[Stored items from a collection]
(** * comma-cli: placeholder engine and command ranking

    A shallow embedding of [src/core/placeholders.ts] (the placeholder
    engine) and [src/utils/fuzzy.ts] (search and default ordering), with
    the properties of the specification proved about it.

    Modelling conventions.
    - A JavaScript string is a [string]: a sequence of code units, here
      restricted to the range 0..255.
    - A [Record<string, string>] is a plain object: its own properties
      are a finite map [gmap string string], and its prototype is
      [Object.prototype].  The [in] operator and a property read see the
      inherited members too, and an assignment to [__proto__] goes to the
      inherited setter.  The text that an inherited member converts to is
      the engine's, and is a parameter of the model.
    - A global regular expression is its matcher at one position together
      with the mutable [lastIndex] cursor that [exec], [test] and
      [replace] read and write.
    - An array that is sorted in place lives in a store of arrays. *)

From Stdlib Require Import Ascii String List ZArith Lia.
From stdpp Require Import base gmap strings list sorting.


(** ** Strings *)

Module Str.

(** [all p s]: every code unit of [s] satisfies [p]. *)
Fixpoint all (p : ascii → bool) (s : string) : bool :=
  match s with
  | EmptyString => true
  | String c s' => p c && all p s'
  end.

(** The last code unit of [s], or [d] when [s] is empty. *)
Fixpoint last (d : option ascii) (s : string) : option ascii :=
  match s with
  | EmptyString => d
  | String c s' => last (Some c) s'
  end.

(** [s.slice(n)]. *)
Fixpoint drop (n : nat) (s : string) : string :=
  match n, s with
  | O, _ => s
  | S _, EmptyString => EmptyString
  | S n', String _ s' => drop n' s'
  end.

(** [s.slice(0, n)]. *)
Fixpoint take (n : nat) (s : string) : string :=
  match n, s with
  | O, _ => EmptyString
  | S _, EmptyString => EmptyString
  | S n', String c s' => String c (take n' s')
  end.

(** Concatenation of a list of strings, [parts.join("")]. *)
Fixpoint concat (l : list string) : string :=
  match l with
  | [] => ""
  | s :: l' => s +:+ concat l'
  end.

End Str.

(** ** Global regular expressions

    A regular expression is modelled by its matcher at one position: given
    the code unit before the position (all that the lookbehind of
    [PLACEHOLDER_REGEX] inspects) and the text from the position on, it
    returns the match that starts there, if any.  [exec], [test] and
    [replace] follow ECMAScript's RegExpBuiltinExec and
    RegExp.prototype[Symbol.replace] for a regular expression with the
    [g] flag, whose [lastIndex] they read and write. *)

Module RegExp.

(** [match[0]], [match[1]], [match[2]]; a group that did not take part
    in the match is [undefined]. *)
Record Match := {
  full : string;
  group1 : option string;
  group2 : option string;
}.

Definition Matcher := option ascii → string → option Match.

(** The array returned by [exec]: the groups and [match.index]. *)
Record Result := {
  index : nat;
  groups : Match;
}.

Definition end_index (r : Result) : nat :=
  index r + String.length (full (groups r)).

(** The first position from [pos] on at which the matcher succeeds. *)
Fixpoint search (re : Matcher) (prev : option ascii) (rest : string)
    (pos : nat) : option Result :=
  match re prev rest with
  | Some m => Some {| index := pos; groups := m |}
  | None =>
      match rest with
      | EmptyString => None
      | String c rest' => search re (Some c) rest' (S pos)
      end
  end.

(** The code unit before index [i] of [s]. *)
Definition prev_at (i : nat) (s : string) : option ascii :=
  Str.last None (Str.take i s).

(** [re.exec(s)] with [re.lastIndex = lastIndex]: the result and the
    new [lastIndex]. *)
Definition exec (re : Matcher) (s : string) (lastIndex : nat)
    : option Result * nat :=
  if decide (String.length s < lastIndex) then (None, 0)
  else
    match search re (prev_at lastIndex s) (Str.drop lastIndex s) lastIndex with
    | Some r => (Some r, end_index r)
    | None => (None, 0)
    end.

(** [re.test(s)]. *)
Definition test (re : Matcher) (s : string) (lastIndex : nat) : bool * nat :=
  let '(r, lastIndex') := exec re s lastIndex in
  (bool_decide (is_Some r), lastIndex').

(** The loop of [replace] that collects every result; after an empty
    match [lastIndex] is advanced by one.  [None]: out of fuel. *)
Fixpoint exec_all (fuel : nat) (re : Matcher) (s : string) (lastIndex : nat)
    : option (list Result * nat) :=
  match fuel with
  | O => None
  | S fuel' =>
      match exec re s lastIndex with
      | (None, lastIndex') => Some ([], lastIndex')
      | (Some r, lastIndex') =>
          let thisIndex :=
            if decide (full (groups r) = "") then S lastIndex' else lastIndex' in
          '(rs, li) ← exec_all fuel' re s thisIndex;
          Some (r :: rs, li)
      end
  end.

(** The second loop of [replace]: the text between the matches is copied
    and every match is replaced by what the replacer returns for it. *)
Fixpoint splice (replacer : Match → string) (s : string) (results : list Result)
    (nextSourcePosition : nat) (accumulatedResult : string) : string :=
  match results with
  | [] => accumulatedResult +:+ Str.drop nextSourcePosition s
  | r :: results' =>
      if decide (nextSourcePosition ≤ index r) then
        splice replacer s results' (end_index r)
          (accumulatedResult
             +:+ Str.take (index r - nextSourcePosition) (Str.drop nextSourcePosition s)
             +:+ replacer (groups r))
      else splice replacer s results' nextSourcePosition accumulatedResult
  end.

(** [s.replace(re, replacer)]: [lastIndex] is first set to 0, whatever
    it was. *)
Definition replace (re : Matcher) (s : string) (replacer : Match → string)
    (lastIndex : nat) : option (string * nat) :=
  '(results, lastIndex') ← exec_all (String.length s + 2) re s 0;
  Some (splice replacer s results 0 "", lastIndex').

(** The replacement pattern ["$1"]: the first group, or the empty string
    when it did not take part in the match. *)
Definition dollar1 (m : Match) : string := default "" (group1 m).

End RegExp.

(** ** The placeholder engine, [src/core/placeholders.ts] *)

Module Placeholders.

Import RegExp.

Definition in_range (lo hi c : ascii) : bool :=
  (nat_of_ascii lo <=? nat_of_ascii c) && (nat_of_ascii c <=? nat_of_ascii hi).

(** [[a-zA-Z_]] *)
Definition is_name_start (c : ascii) : bool :=
  in_range "a" "z" c || in_range "A" "Z" c || Ascii.eqb c "_".

(** [[a-zA-Z0-9_-]] *)
Definition is_name_char (c : ascii) : bool :=
  in_range "a" "z" c || in_range "A" "Z" c || in_range "0" "9" c
  || Ascii.eqb c "_" || Ascii.eqb c "-".

(** [[^}]] *)
Definition not_close (c : ascii) : bool := negb (Ascii.eqb c "}").

(** [[{}]] *)
Definition is_brace (c : ascii) : bool := Ascii.eqb c "{" || Ascii.eqb c "}".

(** The longest prefix of [s] in the class [p], and what follows it: a
    greedy [p*]. *)
Fixpoint span (p : ascii → bool) (s : string) : string * string :=
  match s with
  | EmptyString => (EmptyString, EmptyString)
  | String c s' =>
      if p c then let '(a, b) := span p s' in (String c a, b)
      else (EmptyString, s)
  end.

(** [(?<!\\)]: the code unit before the position is not a backslash. *)
Definition after_backslash (prev : option ascii) : bool :=
  match prev with
  | Some c => Ascii.eqb c "\"
  | None => false
  end.

(** The global regular expression [PLACEHOLDER_REGEX] at one position:
    the lookbehind, an opening brace, group 1 (a name start followed by a
    greedy run of name characters), optionally a colon and group 2 (a
    greedy run of code units other than the closing brace), and a closing
    brace.  The name is followed by a colon or a closing brace, neither
    of which is a name character, and the default by a closing brace:
    backtracking into either greedy run cannot turn a failure into a
    match. *)
Definition PLACEHOLDER_REGEX : Matcher := λ prev rest,
  if after_backslash prev then None
  else
    match rest with
    | String open (String c rest1) =>
        if Ascii.eqb open "{" && is_name_start c then
          let '(tl, rest2) := span is_name_char rest1 in
          let name := String c tl in
          match rest2 with
          | String d rest3 =>
              if Ascii.eqb d "}" then
                Some {| full := "{" +:+ name +:+ "}";
                        group1 := Some name; group2 := None |}
              else if Ascii.eqb d ":" then
                let '(dflt, rest4) := span not_close rest3 in
                match rest4 with
                | String e _ =>
                    if Ascii.eqb e "}" then
                      Some {| full := "{" +:+ name +:+ ":" +:+ dflt +:+ "}";
                              group1 := Some name; group2 := Some dflt |}
                    else None
                | EmptyString => None
                end
              else None
          | EmptyString => None
          end
        else None
    | _ => None
    end.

_WHAT TO WORK ON_: Please copy the lines in the records above between the one holding "[g] flag, whose" and the one holding "(** The loop", inclusive, exactly and with no other line.

_ANSWER FOR THIS EXERCISE_:
    [g] flag, whose [lastIndex] they read and write. *)

Module RegExp.

(** [match[0]], [match[1]], [match[2]]; a group that did not take part
    in the match is [undefined]. *)
Record Match := {
  full : string;
  group1 : option string;
  group2 : option string;
}.

Definition Matcher := option ascii → string → option Match.

(** The array returned by [exec]: the groups and [match.index]. *)
Record Result := {
  index : nat;
  groups : Match;
}.

Definition end_index (r : Result) : nat :=
  index r + String.length (full (groups r)).

(** The first position from [pos] on at which the matcher succeeds. *)
Fixpoint search (re : Matcher) (prev : option ascii) (rest : string)
    (pos : nat) : option Result :=
  match re prev rest with
  | Some m => Some {| index := pos; groups := m |}
  | None =>
      match rest with
      | EmptyString => None
      | String c rest' => search re (Some c) rest' (S pos)
      end
  end.

(** The code unit before index [i] of [s]. *)
Definition prev_at (i : nat) (s : string) : option ascii :=
  Str.last None (Str.take i s).

(** [re.exec(s)] with [re.lastIndex = lastIndex]: the result and the
    new [lastIndex]. *)
Definition exec (re : Matcher) (s : string) (lastIndex : nat)
    : option Result * nat :=
  if decide (String.length s < lastIndex) then (None, 0)
  else
    match search re (prev_at lastIndex s) (Str.drop lastIndex s) lastIndex with
    | Some r => (Some r, end_index r)
    | None => (None, 0)
    end.

(** [re.test(s)]. *)
Definition test (re : Matcher) (s : string) (lastIndex : nat) : bool * nat :=
  let '(r, lastIndex') := exec re s lastIndex in
  (bool_decide (is_Some r), lastIndex').

(** The loop of [replace] that collects every result; after an empty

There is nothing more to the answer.